Steven D'Aprano steve+comp.lang.python at pearwood.info
Mon Nov 18 09:56:32 EST 2013


On Wed, 13 Nov 2013 14:33:27 -0500, Neal Becker wrote:

> http://ceylon-lang.org/documentation/1.0/introduction/


I must say there are a few questionable design choices, in my opinion, 
but I am absolutely in love with the following two features:


1) variables are constant by default;

2) the fat arrow operator.


By default, "variables" can only be assigned to once, and then not re-
bound:

String bye = "Adios";        //a value
bye = "Adeu";  //compile error

variable Integer count = 0;  //a variable
count = 1;     //allowed


(I'm not sure how tedious typing "variable" will get, or whether it will 
encourage a more functional-programming approach.
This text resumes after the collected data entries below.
(** C4.  [run_with] appends exactly one record per parameter value, in the
    order of the parameter sequence: the record that [run] produces for the
    body applied to that value, named "{name}/{text of the value}".  The
    earlier results stay in front, and equal parameter values give as many
    records, of the same name. *)
Theorem run_with_appends_one_record_per_parameter :
  (forall (P : Type) (T : Formattable P) pf st name (pbody : P -> body) (params : list P),
     exists appended,
       stage.results (subject (run_with pf st name pbody params))
       = (stage.results (subject st) ++ appended)%list /\
       List.length appended = List.length params /\
       map performance_metrics.name appended = map (fun p => name ++ "/" ++ to_text p) params /\
       appended = records_of_run_with pf st name pbody params /\
       Forall2 (fun p m => exists st', m = snd (run pf st' (name ++ "/" ++ to_text p) (pbody p)))
         params appended) /\
  (forall pf st (pbody : N -> body),
     map performance_metrics.name
       (stage.results (subject (run_with pf st "work" pbody [10; 100; 1000]%N)))
     = (map performance_metrics.name (stage.results (subject st))
        ++ ["work/10"; "work/100"; "work/1000"])%list) /\
  (forall pf st name (pbody : Z -> body) (p : Z),
     map performance_metrics.name
       (stage.results (subject (run_with pf st name pbody [p; p])))
     = (map performance_metrics.name (stage.results (subject st))
        ++ [(name ++ "/" ++ to_text p)%string; (name ++ "/" ++ to_text p)%string])%list).
Proof.
  split; [|split].
  - intros P T pf st name pbody params.
    exists (records_of_run_with pf st name pbody params).
    split; [apply run_with_results|].
    split; [|split; [apply records_of_run_with_names|split; [reflexivity|]]].
    + rewrite <- (length_map performance_metrics.name), records_of_run_with_names.
      apply length_map.
    + unfold records_of_run_with. revert st.
      induction params as [|p params IH]; intros st; cbn [states_of_run_with combine map].
      * constructor.
      * constructor; [exists st; reflexivity|apply IH].
  - intros pf st pbody. rewrite run_with_results, map_app, records_of_run_with_names.
    reflexivity.
  - intros pf st name pbody p. rewrite run_with_results, map_app, records_of_run_with_names.
    reflexivity.
Qed.
(** * Certora-Scraper helpers: a shallow embedding and its verified properties

    The development embeds the pure helper functions of the scraper
    ([parseRunInfo], [buildResultBaseUrl], [parseMaybeJson],
    [getProgressRoots], [collectFailedRuleOutputs], [parseJobMetadata] and
    [extractCodexAnswer]) together with the small part of the JavaScript
    platform they lean on (truthiness, property access, string methods,
    [JSON], [URL] and [URLSearchParams]).

    Conventions of the embedding
    - JavaScript text is the byte string ([string]) of its UTF-8 form. White
      space is that of ECMAScript. Case mapping is that of the letters of
      ASCII: the platform also maps letters outside ASCII, which the
      embedding leaves as they are.
    - JavaScript numbers are IEEE 754 doubles ([spec_float]), written and
      read in decimal as [Number::toString] and [JSON.parse] do.
    - The URL parser is a partial function, [None] where the URL standard is
      not written out; so is [parseRunInfo], which calls it.
    - A JavaScript object is an association list in key order, with distinct
      keys; property lookup takes the first binding.
    - A function that can throw returns a [result]. *)

From Stdlib Require Import String Ascii List ZArith Bool Lia Permutation Sorted.
From Stdlib Require Import DecimalString DecimalZ SpecFloat.
Import ListNotations.
Open Scope string_scope.

Set Implicit Arguments.

(** ** Exceptions *)

Inductive exn : Type :=
| TypeError    (* property access on null/undefined, call of a non-function *)
| InvalidUrl.  (* the URL constructor rejected its argument *)

Inductive result (A : Type) : Type :=
| Ok (a : A)
| Throw (e : exn).

Arguments Ok {A} a.
Arguments Throw {A} e.

Definition bind {A B : Type} (m : result A) (k : A -> result B) : result B :=
  match m with
  | Ok a => k a
  | Throw e => Throw e
  end.

Notation "x <- m ;; k" := (bind m (fun x => k))
  (at level 61, m at next level, right associativity).

(** [for (const x of l) acc = step(acc, x)] with early exit on a throw. *)
Section ForOf.
Variables A B : Type.
Variable step : B -> A -> result B.

Fixpoint for_of (l : list A) (acc : B) : result B :=
  match l with
  | [] => Ok acc
  | x :: l' => acc' <- step acc x ;; for_of l' acc'
  end.
End ForOf.

(** ** Text *)

Definition code (c : ascii) : nat := nat_of_ascii c.

Definition in_range (lo hi : nat) (c : ascii) : bool :=
  ((lo <=? code c)%nat && (code c <=? hi)%nat)%bool.

Definition is_digit (c : ascii) : bool := in_range 48 57 c.
Definition is_upper (c : ascii) : bool := in_range 65 90 c.
Definition is_lower (c : ascii) : bool := in_range 97 122 c.
Definition is_alnum (c : ascii) : bool := is_digit c || is_upper c || is_lower c.

(** The regular-expression class [\w]. *)
Definition is_word (c : ascii) : bool := is_alnum c || Ascii.eqb c "_".

Definition is_ascii (c : ascii) : bool := (code c <? 128)%nat.

(** The white space characters of ASCII. *)
Definition is_space (c : ascii) : bool :=
  in_range 9 13 c || Ascii.eqb c " ".

(** Case mapping, on the letters of ASCII. *)
Definition upper_char (c : ascii) : ascii :=
  if is_lower c then ascii_of_nat (code c - 32) else c.

Definition lower_char (c : ascii) : ascii :=
  if is_upper c then ascii_of_nat (code c + 32) else c.

Fixpoint smap (f : ascii -> ascii) (s : string) : string :=
  match s with
  | "" => ""
  | String c s' => String (f c) (smap f s')
  end.

Definition toUpperCase : string -> string := smap upper_char.
Definition toLowerCase : string -> string := smap lower_char.

Fixpoint sall (p : ascii -> bool) (s : string) : bool :=
  match s with
  | "" => true
  | String c s' => p c && sall p s'
  end.

Fixpoint starts_with (pat s : string) : bool :=
  match pat, s with
  | "", _ => true
  | String p pat', String c s' => Ascii.eqb p c && starts_with pat' s'
  | String _ _, "" => false
  end.

(** [s.includes(pat)] *)
Fixpoint includes (pat s : string) : bool :=
  starts_with pat s
  || match s with
     | "" => false
     | String _ s' => includes pat s'
     end.

(** [/pat/i.test(s)] for a literal pattern. *)
Definition includes_ci (pat s : string) : bool :=
  includes (toLowerCase pat) (toLowerCase s).

Definition starts_with_ci (pat s : string) : bool :=
  starts_with (toLowerCase pat) (toLowerCase s).

Fixpoint ends_with (pat s : string) : bool :=
  String.eqb pat s
  || match s with
     | "" => false
     | String _ s' => ends_with pat s'
     end.

Definition ends_with_ci (pat s : string) : bool :=
  ends_with (toLowerCase pat) (toLowerCase s).

(** The bytes of the UTF-8 form of the code point [n], for [n < 65536]. *)
Definition utf8 (n : N) : string :=
  if (n <? 128)%N then String (ascii_of_N n) ""
  else if (n <? 2048)%N
  then String (ascii_of_N (192 + n / 64)) (String (ascii_of_N (128 + n mod 64)) "")
  else String (ascii_of_N (224 + n / 4096))
         (String (ascii_of_N (128 + (n / 64) mod 64))
            (String (ascii_of_N (128 + n mod 64)) "")).

(** White space as [String.prototype.trim] and the class [\s] see it: the
    code points WhiteSpace and LineTerminator of ECMAScript (TAB, LF, VT, FF,
    CR, SP, NBSP, U+1680, U+2000 to U+200A, LS, PS, U+202F, U+205F, U+3000
    and U+FEFF), each as the bytes of its UTF-8 form. *)
Definition white_space_codes : list N :=
  [9; 10; 11; 12; 13; 32; 160; 5760;
   8192; 8193; 8194; 8195; 8196; 8197; 8198; 8199; 8200; 8201; 8202;
   8232; 8233; 8239; 8287; 12288; 65279]%N.

Definition white_space : list string := map utf8 white_space_codes.

Definition white_space_bytes : list string := Eval vm_compute in white_space.

Definition is_white (t : string) : bool := existsb (String.eqb t) white_space.

(** [s.trimStart()] : a white space character is one, two or three bytes
    long. *)
Fixpoint trimStart (s : string) : string :=
  match s with
  | "" => ""
  | String c1 s1 =>
      if is_white (String c1 "") then trimStart s1
      else match s1 with
           | "" => s
           | String c2 s2 =>
               if is_white (String c1 (String c2 "")) then trimStart s2
               else match s2 with
                    | "" => s
                    | String c3 s3 =>
                        if is_white (String c1 (String c2 (String c3 "")))
                        then trimStart s3 else s
                    end
           end
  end.

(** Remove the longest suffix whose characters all satisfy [p]. *)
Fixpoint drop_end (p : ascii -> bool) (s : string) : string :=
  match s with
  | "" => ""
  | String c s' =>
      match drop_end p s' with
      | "" => if p c then "" else String c ""
      | r => String c r
      end
  end.

(** A text of white space only. *)
Definition blank (s : string) : bool :=
  match trimStart s with "" => true | _ => false end.

(** [s.trimEnd()] : cut where only white space follows. *)
Fixpoint trimEnd (s : string) : string :=
  match s with
  | "" => ""
  | String c s' => if blank s then "" else String c (trimEnd s')
  end.

(** A byte that continues a character in UTF-8. *)
Definition continues (c : ascii) : bool := in_range 128 191 c.

(** The longest prefix whose characters satisfy [p], and what follows it. *)
Fixpoint span (p : ascii -> bool) (s : string) : string * string :=
  match s with
  | "" => ("", "")
  | String c s' =>
      if p c then let (a, b) := span p s' in (String c a, b) else ("", s)
  end.

Definition trim (s : string) : string := trimEnd (trimStart s).

(** [s.split(sep)] for a one-character separator. *)
Fixpoint split (sep : ascii) (s : string) : list string :=
  match s with
  | "" => [""]
  | String c s' =>
      if Ascii.eqb c sep then "" :: split sep s'
      else match split sep s' with
           | h :: t => String c h :: t
           | [] => [String c ""]
           end
  end.

(** [l.join(sep)] on a list of strings. *)
Fixpoint join (sep : string) (l : list string) : string :=
  match l with
  | [] => ""
  | [x] => x
  | x :: rest => x ++ sep ++ join sep rest
  end.

Definition nonempty (s : string) : bool :=
  match s with "" => false | _ => true end.

(** Decimal rendering of an integer, as [String(n)] gives it. *)
Definition dec (z : Z) : string := NilZero.string_of_int (Z.to_int z).

Fixpoint drop (n : nat) (s : string) : string :=
  match n, s with
  | O, _ => s
  | S n', String _ s' => drop n' s'
  | S _, "" => ""
  end.

(** ** Numbers

    A JavaScript number is an IEEE 754 double, here a [spec_float] of the
    Standard Library with 53 bits of precision. *)

Definition number : Type := spec_float.

(** The double nearest to [m * 2 ^ e], ties to even. *)
Definition nearest (m e : Z) : number := binary_normalize 53 1024 m e false.

Definition of_Z (z : Z) : number := nearest z 0.

(** The double nearest to [m * 10 ^ e] for [0 <= m], with the sign [neg]. *)
Definition of_decimal (neg : bool) (m e : Z) : number :=
  match m with
  | Zpos p =>
      if (0 <=? e)%Z
      then nearest (cond_Zopp neg (Zpos p * 10 ^ e)) 0
      else SFdiv 53 1024 (S754_finite neg p 0)
             (S754_finite false (Z.to_pos (10 ^ (- e))) 0)
  | _ => S754_zero neg
  end.

Definition is_finite (x : number) : bool :=
  match x with
  | S754_zero _ | S754_finite _ _ _ => true
  | _ => false
  end.

Definition same_number (x y : number) : bool :=
  match x, y with
  | S754_zero a, S754_zero b => Bool.eqb a b
  | S754_infinity a, S754_infinity b => Bool.eqb a b
  | S754_finite a m e, S754_finite b m' e' =>
      Bool.eqb a b && Pos.eqb m m' && Z.eqb e e'
  | _, _ => false
  end.

(** *** Number to text: [Number::toString] *)

(** [v = a / b] as a fraction. *)
Definition exact_value (m : positive) (e : Z) : Z * Z :=
  if (0 <=? e)%Z then (Zpos m * 2 ^ e, 1)%Z else (Zpos m, 2 ^ (- e))%Z.

Definition digits_of (z : Z) : Z := Z.of_nat (String.length (dec z)).

(** The least [j >= 1], at most [fuel], with [b <= a * 10 ^ j]. *)
Fixpoint first_power (fuel : nat) (a b j : Z) : Z :=
  match fuel with
  | O => j
  | S fuel' => if (b <=? a * 10 ^ j)%Z then j else first_power fuel' a b (j + 1)
  end.

(** The [n] with [10 ^ (n - 1) <= a / b < 10 ^ n]. *)
Definition decimal_point (a b : Z) : Z :=
  if (b <=? a)%Z then digits_of (a / b)
  else (1 - first_power (S (String.length (dec b))) a b 1)%Z.

(** [a / b / 10 ^ scale] as a fraction. *)
Definition scaled (a b scale : Z) : Z * Z :=
  if (0 <=? scale)%Z then (a, b * 10 ^ scale)%Z else (a * 10 ^ (- scale), b)%Z.

(** The digits [s] of the [k]-digit decimal [s * 10 ^ (n - k)] that is read
    as [x] and is nearest to it, if there is one. *)
Definition candidate (x : number) (a b n k : Z) : option Z :=
  let scale := (n - k)%Z in
  let (p, q) := scaled a b scale in
  let lo := (p / q)%Z in
  let hi := (lo + 1)%Z in
  let ok_lo := same_number (of_decimal false lo scale) x in
  let ok_hi := same_number (of_decimal false hi scale) x in
  if ok_lo && ok_hi then
    match (2 * p ?= (lo + hi) * q)%Z with
    | Lt => Some lo
    | Gt => Some hi
    | Eq => Some (if Z.even lo then lo else hi)
    end
  else if ok_lo then Some lo
  else if ok_hi then Some hi
  else None.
But I think that's a 
very exciting idea and kudos to the Ceylon developers for running with 
it!)


Values can be recalculated every time they are used, sort of like mini-
functions, or thunks:

String name { return firstName + " " + lastName; } 

Since this is so common in Ceylon, they have syntactic sugar for it, the 
fat arrow:

String name => firstName + " " + lastName;


If Python steals this notation, we could finally bring an end to the 
arguments about early binding and late binding of default arguments:


def my_function(a=[early, binding, happens, once],
                b=>[late, binding, happens, every, time]
                ):
    ...


Want!

These two features alone may force me to give Ceylon a try.